▶ Action item: What the task needs is every record repeated exactly, nothing more.

Collected data:
↓

(* ===== verification/ExitSpec.v ===== *)
(** * The end of a thread

    [__pthread_exit] with cleanup handlers and destructors of the application. *)
From Stdlib Require Import ZArith Lia.
From S2P Require Import Prelude Queue World Machine Platform Sched Mach Demo Attr Mutex Rwlock Barrier Cond Kernel KernelFacts Keys Threads ThreadFacts KeyFacts KeySpec.
Local Open Scope Z_scope.

#[local] Arguments update_thread : simpl never.
#[local] Arguments cancelled : simpl never.
#[local] Arguments destroy_key : simpl never.
#[local] Arguments __pthread_thread_halt : simpl never.
#[local] Arguments __pthread_cond_broadcast : simpl never.
#[local] Arguments __pthread_dealloc : simpl never.

(** ** Applications *)

(** An assumption on the application: its cleanup handlers, destructors and start
    routines return and work on its own memory; they do not call the library.  The
    library allows them to (a destructor may call pthread_key_delete or set values
    again, see pthread/pt-key.h and pt-destroy-specific.c); what happens then is not
    covered by the theorems that ask for an instance. *)
Class AppCalls `{Platform} := {
  app_answer : Z -> Z -> gmap nat Z -> Z;
  app_effect : Z -> Z -> gmap nat Z -> gmap nat Z;
  app_call_spec f arg me w :
    call f arg me w = Done (app_answer f arg (umem w)) (set_umem (app_effect f arg (umem w)) w);
}.

Section Exit.
Context `{P : Platform} `{IH : IHash} `{!IHashLaws IH} `{!AppCalls}.

(** The calls one after the other. *)
Definition run_calls (l : list (Z * Z)) (m : gmap nat Z) : gmap nat Z :=
  foldl (fun m c => app_effect c.1 c.2 m) m l.

Definition after_calls (l : list (Z * Z)) (w : world) : world := set_umem (run_calls l (umem w)) w.

Lemma after_calls_app l1 l2 w : after_calls l2 (after_calls l1 w) = after_calls (l1 ++ l2) w.
Proof. unfold after_calls, run_calls. cbn. by rewrite foldl_app. Qed.

Lemma after_calls_nil w : after_calls [] w = w.
Proof. by destruct w. Qed.

(** A change of its structure does not stop a thread. *)
Lemma runs_changed me t p p' w w' :
  runs me t w -> pthreads w !! t = Some p -> kernel_thread p' = kernel_thread p ->
  pthreads w' !! t = Some p' -> threads_tab (glob w') = threads_tab (glob w) -> runs me t w'.
Proof.
  intros (Htab & Htls & q & Hq & Hk) Hp Hk' Hp' Htab'. split; [by rewrite Htab'|]. split; [done|].
  exists p'. split; [done|]. congruence.
Qed.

↑

▶ Answer area:
(* ===== verification/ExitSpec.v ===== *)
(** * The end of a thread

    [__pthread_exit] with cleanup handlers and destructors of the application. *)
From Stdlib Require Import ZArith Lia.
From S2P Require Import Prelude Queue World Machine Platform Sched Mach Demo Attr Mutex Rwlock Barrier Cond Kernel KernelFacts Keys Threads ThreadFacts KeyFacts KeySpec.
Local Open Scope Z_scope.

#[local] Arguments update_thread : simpl never.
#[local] Arguments cancelled : simpl never.
#[local] Arguments destroy_key : simpl never.
#[local] Arguments __pthread_thread_halt : simpl never.
#[local] Arguments __pthread_cond_broadcast : simpl never.
#[local] Arguments __pthread_dealloc : simpl never.

(** ** Applications *)

(** An assumption on the application: its cleanup handlers, destructors and start
    routines return and work on its own memory; they do not call the library.  The
    library allows them to (a destructor may call pthread_key_delete or set values
    again, see pthread/pt-key.h and pt-destroy-specific.c); what happens then is not
    covered by the theorems that ask for an instance. *)
Class AppCalls `{Platform} := {
  app_answer : Z -> Z -> gmap nat Z -> Z;
  app_effect : Z -> Z -> gmap nat Z -> gmap nat Z;
  app_call_spec f arg me w :
    call f arg me w = Done (app_answer f arg (umem w)) (set_umem (app_effect f arg (umem w)) w);
}.

Section Exit.
Context `{P : Platform} `{IH : IHash} `{!IHashLaws IH} `{!AppCalls}.

(** The calls one after the other. *)
Definition run_calls (l : list (Z * Z)) (m : gmap nat Z) : gmap nat Z :=
  foldl (fun m c => app_effect c.1 c.2 m) m l.

Definition after_calls (l : list (Z * Z)) (w : world) : world := set_umem (run_calls l (umem w)) w.

Lemma after_calls_app l1 l2 w : after_calls l2 (after_calls l1 w) = after_calls (l1 ++ l2) w.
Proof. unfold after_calls, run_calls. cbn. by rewrite foldl_app. Qed.

Lemma after_calls_nil w : after_calls [] w = w.
Proof. by destruct w. Qed.

(** A change of its structure does not stop a thread. *)
Lemma runs_changed me t p p' w w' :
  runs me t w -> pthreads w !! t = Some p -> kernel_thread p' = kernel_thread p ->
  pthreads w' !! t = Some p' -> threads_tab (glob w') = threads_tab (glob w) -> runs me t w'.
Proof.
  intros (Htab & Htls & q & Hq & Hk) Hp Hk' Hp' Htab'. split; [by rewrite Htab'|]. split; [done|].
  exists p'. split; [done|]. congruence.
Qed.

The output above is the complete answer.